D’un rêve
Chorégraphie : Salia Sanou
Distribution : Cie Mouvements Perpétuels
Dans le cadre du 41ème Festival Montpellier Danse, le chorégraphe burkinabé Salia Sanou, fondateur de la compagnie Salia nï Seydou, commente dans sa création D’un rêve, son projet fondé sur le rêve conçu de manière générale et sa réalisation en tant que « comédie dansée ». Si le terme renvoie à la comédie musicale, il exige l’intrication formelle sur scène, jusqu’à l’osmose de la danse avec la voix (4 chanteuses), la musique de Lokua Kanza et les textes de Gaël Faye et de Capitaine Alexandre, grand lecteur de Aimé Césaire et de René Char (Fureur et Mystère). Tous ces apports sont aussi autant d’éléments diachroniques relatifs au passé esclavagiste et à la traite négrière, à la mémoire collective plongeant dans leurs racines, jusqu’aux tragédies racistes contemporaines.
Mais cette création, d’abord dramaturgique, vire à la « tragi-comédie » du fait du parti-pris assumé de Salia Sanou de s’éloigner des larmoiements au profit de l’investissement d’un « ré-enchantement » humaniste et de perspectives (plus) fraternelles. Tout au long de sa pièce et véritable fil conducteur, il en appelle à l’individualisme réfléchi du « Je », mais ouvre et insiste sur la volonté et l’efficacité plurielles du « Nous ».
Salia Sanou rapporte des faits avec une sobriété poignante, se concentrant sur la force des mots prononcés à l’occasion d’émeutes raciales : le discours de Martin Luther King, I have a dream, un « rêve d’humanité », prononcé à Washington en 1963 ; le cri asphyxié de George Floyd, I can’t breath, assassiné à Minneapolis par un policier en 2020. Précédant ces courts extraits vidéo, les chanteuses a capella accompagnent un groupe compact de danseurs dans un balancement statique à l’unisson. Puis quelques-uns s’écartent et s’expriment par des postures dansées alors que ces paroles glaçantes « pendu hier, écrasé au sol aujourd’hui », « nous n’avons plus d’air » soulignent la réalité de l’oppression et assurent qu’il faut continuer la marche vers la liberté, vers la dignité.

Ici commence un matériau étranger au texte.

(** * InfoGenius: storage service, research client and application controller

    A shallow embedding of the TypeScript sources in Rocq:

    - [services/storageService.ts] (and its earlier, environment-only
      revision): [getGCSConfig], [uploadToGCS];
    - [services/geminiService.ts]: the response parsing and citation
      de-duplication of [researchTopicForPrompt];
    - [App.tsx]: the state held by the [App] component and its event
      handlers [handleGenerate] and [handleEdit].

    JavaScript strings are sequences of UTF-16 code units; they are modelled
    as lists of [N].  Asynchronous code is written in a small state-and-
    exception monad; the outside world (HTTP endpoints, the model API, the
    clock) is a record of oracles. *)

From Stdlib Require Import List NArith Bool String Ascii Lia Arith.
Import ListNotations.

Set Implicit Arguments.

(* ================================================================== *)
(** * JavaScript strings and values *)
(* ================================================================== *)

Module JS.

Local Open Scope N_scope.

Definition jsstring := list N.

(** A literal of the source text, as code units. *)
Definition lit (s : string) : jsstring :=
  List.map N_of_ascii (list_ascii_of_string s).

Arguments lit : simpl never.

(** ** Values that flow through [||], [&&] and [!] *)

Inductive jsval :=
| JUndefined
| JNull
| JStr (s : jsstring).

(** ToBoolean: [undefined], [null] and the empty string are falsy. *)
Definition truthy (v : jsval) : bool :=
  match v with
  | JStr (_ :: _) => true
  | _ => false
  end.

(** [a || b] *)
Definition jsor (a b : jsval) : jsval := if truthy a then a else b.

(** Template-literal interpolation [`${v}`]. *)
Definition toStr (v : jsval) : jsstring :=
  match v with
  | JUndefined => lit "undefined"
  | JNull => lit "null"
  | JStr s => s
  end.

(** ** White space: the set stripped by [String.prototype.trim] and matched
    by [\s] (WhiteSpace and LineTerminator code points). *)
Definition isWhiteSpace (c : N) : bool :=
  ((9 <=? c) && (c <=? 13))
  || (c =? 32) || (c =? 160) || (c =? 5760)
  || ((8192 <=? c) && (c <=? 8202))
  || (c =? 8232) || (c =? 8233) || (c =? 8239) || (c =? 8287)
  || (c =? 12288) || (c =? 65279).

Fixpoint dropWhile (A : Type) (p : A -> bool) (l : list A) : list A :=
  match l with
  | [] => []
  | x :: t => if p x then dropWhile p t else l
  end.

Definition trimStart (s : jsstring) : jsstring := dropWhile isWhiteSpace s.
Definition trimEnd (s : jsstring) : jsstring :=
  rev (dropWhile isWhiteSpace (rev s)).
Definition trim (s : jsstring) : jsstring := trimEnd (trimStart s).

(** ** [startsWith], [includes] *)

Fixpoint startsWith (pat s : jsstring) : bool :=
  match pat, s with
  | [], _ => true
  | p :: pat', c :: s' => (c =? p) && startsWith pat' s'
  | _ :: _, [] => false
  end.

Fixpoint includes (pat s : jsstring) : bool :=
  startsWith pat s ||
  match s with
  | [] => false
  | _ :: t => includes pat t
  end.

(** ** [split] on a one-code-unit separator and [join] *)

Fixpoint split (sep : N) (s : jsstring) : list jsstring :=
  match s with
  | [] => [[]]
  | c :: t =>
      if c =? sep then [] :: split sep t
      else match split sep t with
           | h :: r => (c :: h) :: r
           | [] => [[c]]
           end
  end.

Une musique percussive s’impose afin d’entretenir et de soutenir des mouvements cadencés et des gestes répétitifs d’allure ordinaire et fonctionnelle, de déplacer des outils et d’oser des pancartes de résistance. Il s’agit, à l’infini, de ramasser, rassembler, transporter de lourds ballots dans les champs de/du coton… qui recouvre et blanchit le plateau, de dénoncer l’asservissement exercé dans les plantations par des Blancs Nord-américains avides de pouvoir. Les scènes vibrantes s’enchainent avec des marches décidées, des attitudes cinglantes improvisées, des torses noirs virils sculptés et puissants.
Diverses évocations à la fois, traditionnelles, nostalgiques et rythmées, ponctuent les temps libératoires ; jusqu’à la chanson populaire, unique et quasi-universelle, de Joan Baez, we shall overcome…, un jour nous vaincrons, un jour nous serons bien… , très applaudie par le public.
Une ambiance jazzy nous propulse en « boite de nuit », colorée par des néons suspendus aux formes kitch, convoquant nos souvenirs. Des bandes joyeuses aux déhanchés nerveux, chaloupés, envahissent l’espace, nous invitant finalement à les rejoindre – en rêve – avec quelques figures de rock acrobatique de nos jeunesses.
Les séquences afro-jazz mélangent les pas toniques du modern jazz, la souplesse des accents africains et les passages en slow motion, électrisant l’ambiance dans l’immense salle du Corum. Deux sous-groupes pris de trémulations se rejoignent. Traversées speed du plateau, frénésie pulsionnelle en masse ou en ligne se produisent, dopées par le son du tam-tam. Ramer, piocher, trépigner et exulter mettent les corps en transe, pour s’achever avec les poings en l’air – image mythique fugace de protestation – dans un enthousiasme général.
Salia Sanou vient saluer et remercie ses artistes qui, ensuite nous incitent chaleureusement à danser ensemble. Quelle communion réussie !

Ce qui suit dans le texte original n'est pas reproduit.